J’ai beaucoup aimé ce récit, qui nous raconte la dureté de l’exil, la langue que l’on perd en même que l’identité, le dur travail dans les champs de canne à sucre, la dureté des colons. Elle évoque aussi le silence, les anciens parlent peu du pays et de la culture qu’ils ont dû abandonner derrière eux. Peu à peu les souvenirs s’éloignent pour aboutir à ce que Nathacha Appanah appelle fort joliment « la mémoire délavée » et qu’elle tente de restaurer par l’écriture.



J’ai particulièrement aimé les grands-parents de l’auteure, leur opiniâtreté, leur volonté d’avancer, sans courber le dos, ce qui leur vaudra un exil dans un autre village, en particulier la grand-mère qui refuse de déclarer la poliomyélite de son fils, car cela entraînerait une stigmatisation, le soignant avec des plantes, selon sa médecine traditionnelle.



Nathacha Appanah a illustré son récit, avec des photographies, en noir et blanc, de Port-Louis, des bateaux, de la famille.

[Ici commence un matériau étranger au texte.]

(** * m365py: notification decoding and frame reassembly

    A shallow embedding of [m365py.py]: the telemetry decoder
    [M365Delegate.handle_message], the reassembly loop
    [M365Delegate.handleNotification] and the cached [M365State] with its
    serialisation, together with the parts of the Python runtime they rely
    on ([struct.unpack], true division, ['{:02x}'.format], [str] of a
    [bytes] object, dictionaries in insertion order). *)

From Stdlib Require Import ZArith List PrimFloat Uint63 Lia.
From Stdlib.Strings Require Import Ascii String Byte.
From stdpp Require Import gmap strings list sorting.
Import ListNotations.

Set Warnings "-inexact-float".
Local Open Scope string_scope.
Local Open Scope Z_scope.

(** ** The Python values and exceptions the decoder manipulates *)

Abbreviation bytes := (list byte).

Inductive PyValue : Type :=
  | VNone
  | VBool (b : bool)
  | VInt (z : Z)
  | VFloat (f : float)
  | VStr (s : string)
  | VBytes (b : bytes).

Inductive PyException : Type :=
  | struct_error      (* struct.error *)
  | IndexError
  | KeyError
  | TypeError
  | AttributeError.

(** A computation that either returns or raises. *)
Inductive Exc (A : Type) : Type :=
  | Ok (a : A)
  | Raise (e : PyException).
Arguments Ok {A} a.
Arguments Raise {A} e.

Definition bind {A B} (c : Exc A) (k : A -> Exc B) : Exc B :=
  match c with
  | Ok a => k a
  | Raise e => Raise e
  end.

Notation "'let!' x ':=' c 'in' k" := (bind c (fun x => k))
  (at level 10, x name, c at level 100, k at level 200).

(** ** Numbers *)

(** [float(z)]: exact for [|z| < 2^53], which covers every integer
    [struct.unpack] produces here (at most 32 bits). *)
Definition float_of_Z (z : Z) : float :=
  if z <? 0 then PrimFloat.opp (PrimFloat.of_uint63 (Uint63.of_Z (- z)))
  else PrimFloat.of_uint63 (Uint63.of_Z z).

(** [a / b] on two [int]s: the correctly rounded quotient, the IEEE
    division of the two conversions when both are exact. *)
Definition py_truediv (a b : Z) : float :=
  PrimFloat.div (float_of_Z a) (float_of_Z b).

(** [x /= c] for an integer constant [c]. *)
Definition truediv_const (c : Z) (v : PyValue) : Exc PyValue :=
  match v with
  | VInt z => Ok (VFloat (py_truediv z c))
  | VBool b => Ok (VFloat (py_truediv (Z.b2z b) c))
  | VFloat f => Ok (VFloat (PrimFloat.div f (float_of_Z c)))
  | _ => Raise TypeError
  end.

(** [x -= c] for an integer constant [c]. *)
Definition sub_const (c : Z) (v : PyValue) : Exc PyValue :=
  match v with
  | VInt z => Ok (VInt (z - c))
  | VBool b => Ok (VInt (Z.b2z b - c))
  | VFloat f => Ok (VFloat (PrimFloat.sub f (float_of_Z c)))
  | _ => Raise TypeError
  end.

L’auteure nous raconte l’intime, avec pudeur et poésie, sans qu’on se sente voyeur, on partage son histoire, on imagine la terre de Maurice, les odeurs, et il est difficile, très difficile même de partager son ressenti, tant l’auteure nous donne l’impression que ces lignes sont une longue confidence entre elle et nous.



Je connais un peu l’histoire de l’île Maurice, grâce aux écrits d’un de mes auteurs préférés : J.M.G. Le Clézio, via l’irruption brutale des colons, d’extermination des dodos, mais je ne connaissais pas cet épisode de l’engagement au cours duquel, les coolies sont venus remplacer les esclaves noirs.



J’ai eu beaucoup de plaisir à retrouver la plume de l’auteure que j’ai découverte avec « Tropique de la violence » que j’ai beaucoup aimé.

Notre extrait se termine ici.